I was thinking that we can't have a reliable _absolute_ measuring device, so if all devices are built the same way then we can have a _relative_ measuring device… That is right, because there is not wing-tip-speed ratio at drag devices. no-load drag wings have a wing-tip-speed ratio of one, thus being as fast as the wind ;) we would have to have half-cups as wings to form an actual absolute wind speed measure device, like those things you can buy..

build a lovely grid and show, that wind turbines can be fun. it would be easy to deploy and portable, system voltage of 5V would provide charging power for mobile phones etc. USB power output would be cool, fed by a 5 V buck-boost converter and 4 AA cells. measurement is difficult anyways, because devices would have to be calibrated in a (diy) wind tunnel or something, to get reliable results…

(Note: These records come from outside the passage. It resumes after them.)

(* ===== verification/LaunchInv.v ===== *)
(** Launching a prefill batch: the batch the admission pass has built gets its slots, and
    whatever tokens the forward pass yields, the results leave the scheduler in order and
    the self checks find nothing. *)

From stdpp Require Import base gmap strings list relations.
From Stdlib Require Import ZArith QArith Lia Lqa.
From S2P Require Import Prelude.
From S2P Require Import PyData.
From S2P Require Import RadixKey.
From S2P Require Import RadixTree.
From S2P Require Import RadixInv.
From S2P Require Import RadixContent.
From S2P Require Import RadixOps.
From S2P Require Import RadixInsert.
From S2P Require Import RadixEvict.
From S2P Require Import RadixSession.
From S2P Require Import ReqCache.
From S2P Require Import ReqCacheInv.
From S2P Require Import ReqAlloc.
From S2P Require Import ReqLife.
From S2P Require Import BatchAlloc.
From S2P Require Import Delayer.
From S2P Require Import PrefillAdder.
From S2P Require Import ScheduleBatch.
From S2P Require Import BatchInv.
From S2P Require Import ServeInv.
From S2P Require Import ServeOps.
From S2P Require Import Room.
From S2P Require Import ExtendInv.
From S2P Require Import MemCheck.
From S2P Require Import RatioInv.
From S2P Require Import DecodeInv.
From S2P Require Import ResultInv.
From S2P Require Import ServeLoop.
From S2P Require Import PrefillAdderInv.
From S2P Require Import PassInv.
From S2P Require Import SchedulePolicy.
From S2P Require Import SchedulePolicyInv.
From S2P Require Import Scheduler.
From S2P Require Import Load.
From S2P Require Import QueueInv.
From S2P Require Import SchedulerInv.

Open Scope Z_scope.

Section launch.
Context {A : Type} `{KVPool A} `{!KVPoolTotal A} `{!KVPoolSlots A} `{KVAlloc A} `{!KVAllocLaws A} `{KVPaged A}.
Context `{KVGroup A} `{!KVGroupLaws A} `{KVFreeList A} `{!KVFreeListLaws A} `{Env} `{!EnvLaws} `{HeapQ} `{!HeapQLaws}.
Variables (cfg : Config) (sc : SchedCfg) (gather : Delayer.Info → list Delayer.Info).
Hypothesis Hpv : plain_server cfg sc gather.
Variables (S0 : list Z) (ctx : nat).
Hypothesis Hnd : NoDup S0.
Hypothesis Htotal : max_total_num_tokens sc = Z.of_nat (length S0).
Variable verdict : nat → BReq → bool.
Hypothesis Hstop : ∀ n r, verdict n r = false → output_len (sreq r) < max_new_tokens (sreq r).
Notation prio := (priority_scheduling_on sc).
Notation pool := (max_total_num_tokens sc).
Notation Hdis := (pv_cache _ _ _ Hpv).
Notation Hps1 := (pv_page _ _ _ Hpv).
Implicit Types (x : Scheduler A) (s : Sys A).
(* ===== verification/LoopInv.v ===== *)
(** An iteration of the scheduler loop: the next batch is a prefill batch or the running
    batch, its results leave the scheduler in order, and the self checks find nothing. *)

From stdpp Require Import base gmap strings list relations.
From Stdlib Require Import ZArith QArith Lia Lqa.
From S2P Require Import Prelude.
From S2P Require Import PyData.
From S2P Require Import RadixKey.
From S2P Require Import RadixTree.
From S2P Require Import RadixInv.
From S2P Require Import RadixContent.
From S2P Require Import RadixOps.
From S2P Require Import RadixInsert.
From S2P Require Import RadixEvict.
From S2P Require Import RadixSession.
From S2P Require Import ReqCache.
From S2P Require Import ReqCacheInv.
From S2P Require Import ReqAlloc.
From S2P Require Import ReqLife.
From S2P Require Import BatchAlloc.
From S2P Require Import Delayer.
From S2P Require Import PrefillAdder.
From S2P Require Import ScheduleBatch.
From S2P Require Import BatchInv.
From S2P Require Import ServeInv.
From S2P Require Import ServeOps.
From S2P Require Import Room.
From S2P Require Import ExtendInv.
From S2P Require Import MemCheck.
From S2P Require Import RatioInv.
From S2P Require Import DecodeInv.
From S2P Require Import ResultInv.
From S2P Require Import ServeLoop.
From S2P Require Import PrefillAdderInv.
From S2P Require Import PassInv.
From S2P Require Import SchedulePolicy.
From S2P Require Import SchedulePolicyInv.
From S2P Require Import Scheduler.
From S2P Require Import Load.
From S2P Require Import QueueInv.
From S2P Require Import SchedulerInv.
From S2P Require Import AbortInv.
From S2P Require Import LaunchInv.
From S2P Require Import PassStep.

Open Scope Z_scope.

Section loop.
Context {A : Type} `{KVPool A} `{!KVPoolTotal A} `{!KVPoolSlots A} `{KVAlloc A} `{!KVAllocLaws A} `{KVPaged A}.
Context `{KVGroup A} `{!KVGroupLaws A} `{KVFreeList A} `{!KVFreeListLaws A} `{Env} `{!EnvLaws} `{HeapQ} `{!HeapQLaws}.
Variables (cfg : Config) (sc : SchedCfg) (gather : Delayer.Info → list Delayer.Info) (perf_counter : nat → Q).
Hypothesis Hpv : plain_server cfg sc gather.
Variables (S0 : list Z) (ctx : nat).
Hypothesis Hnd : NoDup S0.
Hypothesis Htotal : max_total_num_tokens sc = Z.of_nat (length S0).
Variable verdict : nat → BReq → bool.
Hypothesis Hstop : ∀ n r, verdict n r = false → output_len (sreq r) < max_new_tokens (sreq r).
Notation prio := (priority_scheduling_on sc).
Notation pool := (max_total_num_tokens sc).
Notation Hdis := (pv_cache _ _ _ Hpv).
Notation Hps1 := (pv_page _ _ _ Hpv).
Implicit Types (x : Scheduler A) (s : Sys A).
Notation mid := (mid_inv cfg sc S0 ctx (stashed sc ctx)).
Notation good := (good_launch cfg sc S0 ctx verdict).
Notation chosen := (chosen cfg sc S0 ctx verdict).

(** ** The running batch decodes *)

Lemma lively_fits r : between r → lively sc ctx r → (kv_committed_len (bkv r) < ctx)%nat.
Proof.
  intros [Hl _ _] [[_ Hf _ _ _ _] Ho]. unfold all_ids in Hl. rewrite length_app in Hl. unfold output_len in Ho.
  change (kv (sreq r)) with (bkv r) in *. lia.
Qed.

Lemma lively_retracted r : between r → running r → lively sc ctx r → queued prio ctx pool (sreq (retracted_req r)).
Proof.
  intros Hb Hn [[D1 D2 D3 D4 D5 D6] _]. split; [by split|by apply (between_retracted cfg Hps1)|done].
Qed.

*can serve as a measure+log device for wind speeds *has on-board electronics: switching power supply, 3.3V or 5V system voltage for MCU and electronics+LEDs, goldcap ?, mcu recommendation: either a low power ti MSP 16bit on a launchpad or the ordinary Atmel Atmega 328(pu) with an Arduino bootloader (or derivative) → both would be diy-friendly and cheap. logging shield with shunts and opamps, goldcap, hprgb shield with logic level mosfets, software pwm. *can be deployed on a field, in an urban environment etc and may be connected (for example cheap NRF24L01 node-based-network) *one high power RGB LED acts as a universal signal: can be an indicator for wind speed, keep-alive.. or a 3 x 8 bit digital pixel. If deployed in an array on a field or in an urban environment: in low natural light conditions, at sundawn or in the night, the wind pattern can be determined by the flash+color pattern of the small wind turbines. MCU logging onto e.g. micro-sd card or via wireless link is an optional step. It would be a very cool art piece at night if all turbines would be connected to a master (which would be easy outdoors on a field) or connected in a grid. A pattern could be generated and all turbines could flash in sync. single flashes could be emitted with full power even if the wind conditions are bad, just the off-periods may be pretty low then.

small VAWTs could be attached to the top of a tree, especially to free-standing ones. No pole required and higher wind speeds gained: win-win

For a rough estimation, if the VAWT is working and how the wind condition is: Stick a thick wool or thin polythene (bin liner) tell-tales onto the top of the blades. This gives an indication of the relative speed of the blades and it is quite simple to see if the turbine is just being blown around by the drag on the downwind rotor or 'actually' running.

-A tell-tale in the centre of the rotor between the blades; so one can see the airflow through the rotor. As the rotor starts this will still blow out sideways, but when the rotor is running (without any load), it will hang limp indicating very little air flowing through the turbine. A gust or putting load on the turbine/generator will cause it to blow out sideways due to the wind which gets through.

1) yes, I mean you, my dear reader!
2) attached to aluminium star shaped heatsinks, each with three 350 mA rgb emitters, 3 Wcontinuos, 4,6 Wpeak. best light vs current value may be at 180-260 mA, still visible from long distances.
3) (3V3) populated on a small SMD board, PCB antenna
4) IN: 4-40(memo:check cap ratings!), OUT: 3,2-26, populated on a small SMD board. <200khz. iirc 70-90%, could be tuned with better coils.
5) needs further research, 3 - 4 m/s??